IT has now been more than a decade since the dot-com boom and bust, which at its height resembled a gold rush as investors wanted to pile into anything and everything tech-related. But after tech funds imploded with the demise of pets.com and its litter, is it a case of once bitten, twice shy for investors?
The most infamous feral dog of the tech start ups was pets.com, an online company offering pet supplies to customers. During its first year of trading, the website earned revenues of $619,000, but spent $11.8m on advertising. Fuelled by the dot-com hype, the company hit a share price of $11, before coming crashing down to earth at $0.19 on the eve of its liquidation. Though the company is synonymous with the dot-com bubble, it was not alone in its spectacular fall from grace.

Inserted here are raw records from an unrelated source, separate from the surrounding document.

(* ===== verification/TrieDecode.v ===== *)
(** * Decoding stored nodes

    [decodeNode] of [node.go] inverts the encoding of canonical trees: from the
    encoding it reads the node the tree is loaded as.  Hence the encoding of a
    tree determines its node, and, as long as no two different encodings have
    the same hash, the root hash determines the tree. *)

From S2P Require Import Prelude Common TrieEncoding Rlp RlpSpec EvmState Trie TrieSpec TrieOps TrieHash.

Local Open Scope Z_scope.

Section decode.
Context `{Crypto}.

Definition kid (t : tree) : node := ref_node t (load t).

Definition with_flag (fl : nodeFlag) (n : node) : node :=
  match n with
  | ShortNode k c _ => ShortNode k c fl
  | FullNode cs _ => FullNode cs fl
  | n => n
  end.

Lemma load_top_with_flag t : load_top t = with_flag (mkFlag (Some (thash t)) false) (load t).
Proof. by destruct t. Qed.

Lemma load_with_flag t : load t = with_flag (mkFlag None false) (load t).
Proof. by destruct t. Qed.

(** What a decoder of embedded nodes must do for a tree. *)
Definition decodes (dn : option bytes -> bytes -> res (node + DecodeErr)) (t : tree) : Prop :=
  forall hash rest, wf_bytes rest -> zlen (tenc t ++ rest) < 2 ^ 63 ->
    dn hash (tenc t ++ rest) = Ok (inl (with_flag (mkFlag hash false) (load t))).

Lemma encode_list l : encode (IStruct l) = enc_kind List (encode_items l).
Proof. done. Qed.

Lemma titem_branch t : is_branch t = true -> exists l, titem t = IStruct l.
Proof. destruct t; try done; intros _; by eexists. Qed.

(** A reference to a child that is no value. *)
Lemma decodeRef_spec dn t rest : t = TNil \/ (canon t /\ sized t) ->
  (is_branch t = true -> big t = false -> decodes dn t) ->
  wf_bytes rest -> zlen (encode (tref t) ++ rest) < 2 ^ 63 ->
  decodeRef_with dn (encode (tref t) ++ rest) = Ok (inl (kid t, rest)).
Proof.
  intros Hc Hdn Hw Hl. unfold decodeRef_with, try_rlp.
  assert (Hs : sized t) by (destruct Hc as [->|[_ ?]]; [constructor | done]).
  destruct (titem_ok t Hs) as [Hwi _]. destruct (tref_bound t Hs Hwi) as [Hwt _].
  assert (Hwb : wf_bytes (encode (tref t) ++ rest)) by (apply wf_bytes_app; [by apply wf_encode | done]).
  assert (Hstr : forall c, tref t = IBytes c -> zlen c <> 1 ->
    Split (encode (tref t) ++ rest) = Ok (inl (String, c, rest))).
  { intros c Ec Hlc. apply Split_canonical; [done | done|]. rewrite Ec. split; [|done].
    cbn. destruct c as [|x [|]]; try done. }
  destruct (tref_cases t) as [[Hb Ht]|[Hb Ht]].
  - rewrite (Hstr (thash t)); [|done|by unfold thash; rewrite zlen_hashData]. cbn [mbind res_bind].
    unfold thash. rewrite zlen_hashData. unfold kid, ref_node. by rewrite Hb.
  - destruct Hc as [->|[Hc _]].
    + by rewrite (Hstr []).
    + assert (Hbr : is_branch t = true) by by destruct Hc.
      destruct (titem_branch t Hbr) as [l El].
      rewrite (proj2 (Split_canonical _ List (encode_items l) rest Hwb Hl)) by by rewrite Ht, El.
      cbn [mbind res_bind]. rewrite zlen_app. replace (_ + zlen rest - zlen rest) with (zlen (encode (tref t))) by lia.
      assert (Hsmall : zlen (tenc t) < 32).
      { unfold big in Hb. rewrite Hbr in Hb. cbn [andb] in Hb. to_prop. lia. }
      rewrite Ht. fold (tenc t). destruct (Z.gtb_spec (zlen (tenc t)) 32); [lia|].
      unfold try. rewrite (Hdn Hbr Hb) by (done || by rewrite Ht in Hl). cbn [mbind res_bind].
      unfold kid, ref_node. rewrite Hb. by rewrite <- load_with_flag.
Qed.

Lemma decodeRefs_spec dn ts rest :
  (forall t, t ∈ ts -> (t = TNil \/ (canon t /\ sized t)) /\ (is_branch t = true -> big t = false -> decodes dn t)) ->
  wf_bytes rest -> zlen (encode_items (map tref ts) ++ rest) < 2 ^ 63 ->
  decodeRefs_with dn (length ts) (encode_items (map tref ts) ++ rest) = Ok (inl (map kid ts, rest)).
Proof.
  induction ts as [|t ts IH]; intros Ht Hw Hl; [done|].
  cbn [length decodeRefs_with map] in *. change (encode_items (tref t :: map tref ts)) with
    (encode (tref t) ++ encode_items (map tref ts)) in *. rewrite <- app_assoc in Hl |- *.
  assert (Hwi : wf_bytes (encode_items (map tref ts))).
  { apply wf_encode_items, wf_items_forall, Forall_forall. intros x Hx.
    apply list_elem_of_fmap in Hx as (c & -> & Hc). destruct (Ht c) as [Hcc _]; [by constructor|].
    assert (Hs : sized c) by (destruct Hcc as [->|[_ ?]]; [constructor | done]).
    apply tref_bound; [done | by apply titem_ok]. }
  destruct (Ht t) as [Hct Hdt]; [by constructor|].
  unfold try at 1. rewrite decodeRef_spec by (done || by apply wf_bytes_app). cbn [mbind res_bind].
  unfold try. rewrite IH; [done | intros u Hu; apply Ht; by constructor | done |].
  rewrite zlen_app in Hl. pose proof (zlen_nonneg (encode (tref t))). lia.
Qed.

(** *** The whole node *)

Lemma SplitList_list c rest : wf_bytes c -> wf_bytes rest -> zlen (enc_kind List c ++ rest) < 2 ^ 63 ->
  SplitList (enc_kind List c ++ rest) = Ok (inl (c, rest)).
Proof.
  intros Hc Hw Hl. unfold SplitList.
  rewrite (proj2 (Split_canonical (enc_kind List c ++ rest) List c rest ltac:(apply wf_bytes_app; [by apply wf_puthead | done]) Hl)) by done.
  done.
Qed.

(** The opening of [decodeNode] on the encoding of a list of items. *)
Lemma decodeNode_open fuel hash l rest : wf_items l -> wf_bytes rest -> zlen (encode (IStruct l) ++ rest) < 2 ^ 63 ->
  decodeNode_fuel (S fuel) hash (encode (IStruct l) ++ rest) =
  if zlen l =? 2 then decodeShort_with (decodeNode_fuel fuel) hash (encode_items l)
  else if zlen l =? 17 then decodeFull_with (decodeNode_fuel fuel) hash (encode_items l)
  else Ok (inr (DecElements (zlen l))).
Proof.
  intros Hw Hr Hl. cbn [decodeNode_fuel]. rewrite encode_list in *.
  assert (Hne : zlen (enc_kind List (encode_items l) ++ rest) =? 0 = false).
  { apply Z.eqb_neq. unfold enc_kind, puthead. pose proof (zlen_nonneg rest). pose proof (zlen_nonneg (encode_items l)).
    rewrite !zlen_app. destruct (_ <? 56); rewrite zlen_cons.
    - rewrite zlen_nil. lia.
    - pose proof (zlen_nonneg (putint (zlen (encode_items l)))). lia. }
  rewrite Hne. unfold try_rlp. pose proof (wf_encode_items l Hw) as Hwe. rewrite SplitList_list by done.
  cbn [mbind res_bind]. unfold CountValues. rewrite CountValues_loop_spec; [done | done | | done].
  unfold enc_kind in Hl. rewrite !zlen_app in Hl. pose proof (zlen_nonneg rest).
  pose proof (zlen_nonneg (puthead 192 247 (zlen (encode_items l)))). lia.
Qed.

Lemma encode_items_shorter l : (length (encode_items l) < length (encode (IStruct l)))%nat.
Proof.
  cbn [encode]. fold (encode_items l). rewrite length_app. unfold puthead. destruct (_ <? 56); cbn [length]; lia.
Qed.

Lemma encode_items_elem l x : x ∈ l -> (length (encode x) <= length (encode_items l))%nat.
Proof.
  induction 1 as [|x y l Hx IH]; cbn; rewrite length_app; [lia|]. unfold encode_items in IH. lia.
Qed.

(** An embedded child is shorter than its parent. *)
Lemma tenc_child_shorter t c l : titem t = IStruct l -> tref c ∈ l -> big c = false ->
  (length (tenc c) < length (tenc t))%nat.
Proof.
  intros Et Hc Hb. unfold tenc at 2. rewrite Et. pose proof (encode_items_shorter l).
  pose proof (encode_items_elem l _ Hc). destruct (tref_cases c) as [[Hb' _]|[_ Ht]]; [congruence|].
  rewrite Ht in *. unfold tenc. lia.
Qed.

Lemma decodeShort_spec dn b ns c hash : nibbles ns -> canon (TShort (with_term b ns) c) -> sized c ->
  (is_branch c = true -> big c = false -> decodes dn c) ->
  zlen (encode_items [IBytes (compact_key (with_term b ns)); tref c]) < 2 ^ 63 ->
  decodeShort_with dn hash (encode_items [IBytes (compact_key (with_term b ns)); tref c]) =
  Ok (inl (ShortNode (with_term b ns) (kid c) (mkFlag hash false))).
Proof.
  intros Hn Hc Hs Hd Hl. set (ck := compact_key (with_term b ns)) in *.
  change (encode_items [IBytes ck; tref c]) with (encode_bytes ck ++ encode (tref c) ++ []) in *.
  destruct (titem_ok c Hs) as [Hwi _]. destruct (tref_bound c Hs Hwi) as [Hwt _].
  assert (Hwc : wf_bytes (encode (tref c) ++ [])) by (rewrite app_nil_r; by apply wf_encode).
  assert (Hck : wf_bytes ck) by (unfold ck; rewrite compact_key_with_term by done; by apply wf_compact).
  assert (Hl' : zlen (encode (tref c) ++ []) < 2 ^ 63).
  { rewrite zlen_app in Hl. pose proof (zlen_nonneg (encode_bytes ck)). lia. }
  unfold decodeShort_with, try_rlp at 1.
  rewrite (proj2 (SplitString_canonical (encode_bytes ck ++ encode (tref c) ++ []) ck (encode (tref c) ++ [])
    ltac:(apply wf_bytes_app; [by apply wf_encode_bytes | done]) Hl)) by done.
  cbn [mbind res_bind]. unfold ck. rewrite compact_key_with_term, compactToHex_compact by done.
  cbn [mbind res_bind]. rewrite (proj1 (hasTerm_with_term b ns Hn)).
  apply canon_short_cases in Hc as [_ [(v & ns' & Hv & -> & Hns' & E)|(ts & Hns' & Hts & ->)]].
  - assert (b = true) as ->.
    { destruct b; [done|]. cbn in E. subst ns. apply nibbles_app in Hn as [_ [H16 _]%Forall_cons].
      by apply nibble_not_term in H16. }
    unfold try_rlp. rewrite (proj2 (SplitString_canonical (encode (tref (TVal v)) ++ []) v [] Hwc Hl')) by done. done.
  - assert (b = false) as ->.
    { destruct b; [|done]. apply nibbles_app in Hns' as [_ [H16 _]%Forall_cons]. by apply nibble_not_term in H16. }
    unfold try. rewrite decodeRef_spec; [done | by right | done | constructor | done].
Qed.

Lemma decodeFull_spec dn ts hash : canon (TFull ts) -> sized (TFull ts) ->
  (forall t, t ∈ ts -> is_branch t = true -> big t = false -> decodes dn t) ->
  zlen (encode_items (map tref ts)) < 2 ^ 63 ->
  decodeFull_with dn hash (encode_items (map tref ts)) =
  Ok (inl (FullNode (map kid ts) (mkFlag hash false))).
Proof.
  intros Hc Hs Hd Hl. pose proof Hc as (Hlen & Hok & _)%canon_full_iff.
  destruct (lookup_lt_is_Some_2 ts 16) as [v16 E16]; [lia|].
  assert (Ets : ts = take 16 ts ++ [v16]) by (rewrite <- (take_S_r _ _ _ E16); by rewrite take_ge by lia).
  assert (Hlt : length (take 16 ts) = 16%nat) by (rewrite length_take; lia).
  assert (Hkids : forall t, t ∈ take 16 ts ->
            (t = TNil \/ (canon t /\ sized t)) /\ (is_branch t = true -> big t = false -> decodes dn t)).
  { intros t (i & Ei)%list_elem_of_lookup_1. apply lookup_take_Some in Ei as [Ei Hi].
    pose proof (list_elem_of_lookup_2 _ _ _ Ei) as Hin. split; [|by apply Hd].
    destruct (tree_nil_dec t) as [|Hn]; [by left|]. right. split; [|by eapply sized_child].
    destruct (Hok i t Ei Hn) as [[_ ?]|[-> _]]; [done|lia]. }
  assert (Hv : exists v, tref v16 = IBytes v /\ value_ok v /\
     kid v16 = if zlen v >? 0 then ValueNode v else NilNode).
  { destruct (tree_nil_dec v16) as [->|Hn].
    - exists []. split_and!; [done | | done]. split; [constructor | by compute].
    - destruct (Hok _ _ E16 Hn) as [[? _]|(_ & v & Hv & ->)]; [lia|]. exists v.
      assert (Hsv : sized (TVal v)) by (eapply sized_child; [done | by eapply list_elem_of_lookup_2]).
      split_and!; [done | by inversion Hsv |]. destruct v as [|x v]; [done|].
      destruct (Z.gtb_spec (zlen (x :: v)) 0) as [_|E]; [done|]. rewrite zlen_cons in E. pose proof (zlen_nonneg v). lia. }
  destruct Hv as (v & Ev & [Hwv _] & Hkv).
  assert (Ee : encode_items (map tref ts) = encode_items (map tref (take 16 ts)) ++ encode_bytes v ++ []).
  { rewrite Ets at 1. unfold encode_items. rewrite map_app, flat_map_app. cbn [map flat_map]. by rewrite Ev. }
  rewrite Ee in *. unfold decodeFull_with, try.
  assert (Hwv' : wf_bytes (encode_bytes v ++ [])) by (rewrite app_nil_r; by apply wf_encode_bytes).
  rewrite <- Hlt at 1. rewrite decodeRefs_spec by done. cbn [mbind res_bind]. unfold try_rlp.
  rewrite (proj2 (SplitString_canonical (encode_bytes v ++ []) v [] Hwv'
    ltac:(rewrite zlen_app in Hl; pose proof (zlen_nonneg (encode_items (map tref (take 16 ts)))); lia))) by done.
  cbn [mbind res_bind]. rewrite <- Hkv. do 3 f_equal. by rewrite Ets at 2; rewrite map_app.
Qed.

Lemma decodeNode_spec t : canon t -> sized t -> forall fuel, (length (tenc t) < fuel)%nat ->
  decodes (decodeNode_fuel fuel) t.
Proof.
  induction t as [|v|k c IH|ts IH] using tree_ind'; intros Hc Hs fuel Hf hash rest Hr Hl;
    [by inversion Hc | by inversion Hc | |];
    (destruct fuel as [|fuel]; [lia|]); destruct (titem_ok _ Hs) as [Hwi Hle]; unfold tenc in *.
  - cbn [titem] in *. fold (tref c) in *. destruct (short_key_term k c Hc) as (b & ns & Hns & ->).
    rewrite decodeNode_open by done. change (zlen [IBytes _; tref c] =? 2) with true. cbn iota.
    assert (Hcan : is_branch c = true -> canon c).
    { pose proof Hc as [_ [(v & _ & _ & -> & _)|(ts & _ & Hts & ->)]]%canon_short_cases; done. }
    rewrite decodeShort_spec; [done | done | done | by eapply sized_below | |].
    + intros Hbr Hb. apply IH; [by apply Hcan | by eapply sized_below |].
      pose proof (tenc_child_shorter (TShort (with_term b ns) c) c _ eq_refl) as Hsh.
      fold (tref c) in Hsh. specialize (Hsh ltac:(apply list_elem_of_further; constructor) Hb).
      unfold tenc in Hsh. cbn [titem] in Hsh. fold (tref c) in Hsh. lia.
    + pose proof (encode_items_shorter [IBytes (compact_key (with_term b ns)); tref c]). unfold zlen in *. lia.
  - change (titem (TFull ts)) with (IStruct (map tref ts)) in *.
    rewrite decodeNode_open by done.
    assert (Hlen : zlen (map tref ts) = 17) by (unfold zlen; rewrite length_map; apply canon_full_iff in Hc as [-> _]; done).
    rewrite Hlen. cbn [Z.eqb Pos.eqb]. rewrite decodeFull_spec; [done | done | done | |].
    + intros t Ht Hbr Hb. rewrite Forall_forall in IH.
      assert (Hct : canon t).
      { apply list_elem_of_lookup_1 in Ht as (i & Ei). destruct (canon_child ts i t Hc Ei) as [[_ ?]|(_ & v & _ & ->)]; [by intros -> | done | done]. }
      apply (IH t Ht Hct); [by eapply sized_child |].
      pose proof (tenc_child_shorter (TFull ts) t (map tref ts) eq_refl) as Hsh.
      specialize (Hsh ltac:(by apply list_elem_of_fmap_2) Hb). unfold tenc in Hsh. change (titem (TFull ts)) with (IStruct (map tref ts)) in Hsh. lia.
    + pose proof (encode_items_shorter (map tref ts)). unfold zlen in *. lia.
Qed.
End decode.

According to Lee Robertson, CEO of wealth managers Investment Quorum, investors are still wary of all things tech: “We haven’t seen much interest in technology funds. A lot of people are still burnt from the last time, where they had tech funds thrust upon them purely on the basis of short term performance.” Investment Quorum was formed after the bubble, but during the dot-com period Lee Robertson says the mentality from a lot of people was “give me a tech fund, any tech fund will do.”
However, rather than all technology funds warranting a place in the same river-bound bag, there are a growing breed of funds that have learnt from the mistakes of others and diversified their portfolios with medical and clean-tech stocks joining the internet companies. At the same time, they are taking an active role in the management, rather than taking a broad sectoral approach. One of these is the RCM Technology Trust, managed by Walter Price, who says: “We are finding attractive opportunities in China, solar power, as well as energy efficiency and LED lighting. In our view the internet still has significant further growth, in both its market share of retailing and advertising spend.”
According to Price, “overall, investors are struggling to find genuine growth companies in much of the developed world so we believe that a fund of carefully selected global technology shares makes for a very attractive component of a balanced portfolio. However, there will be significant losers as well as gainers in the sector, and many of the losers will be larger companies – so we don’t believe a passive approach makes sense in this sector.”
The memory of the dot-com bubble is a recent one, but the market has now matured with more realistic valuations, even for the tech giants. ARM holdings, the company that designs microchips for the Apple iPad and iPhone, on Wednesday reported first quarter pre-tax profits of £50.8m, a 35 per cent rise. As such, investors may well now see this as the time for investors to venture back into tech funds.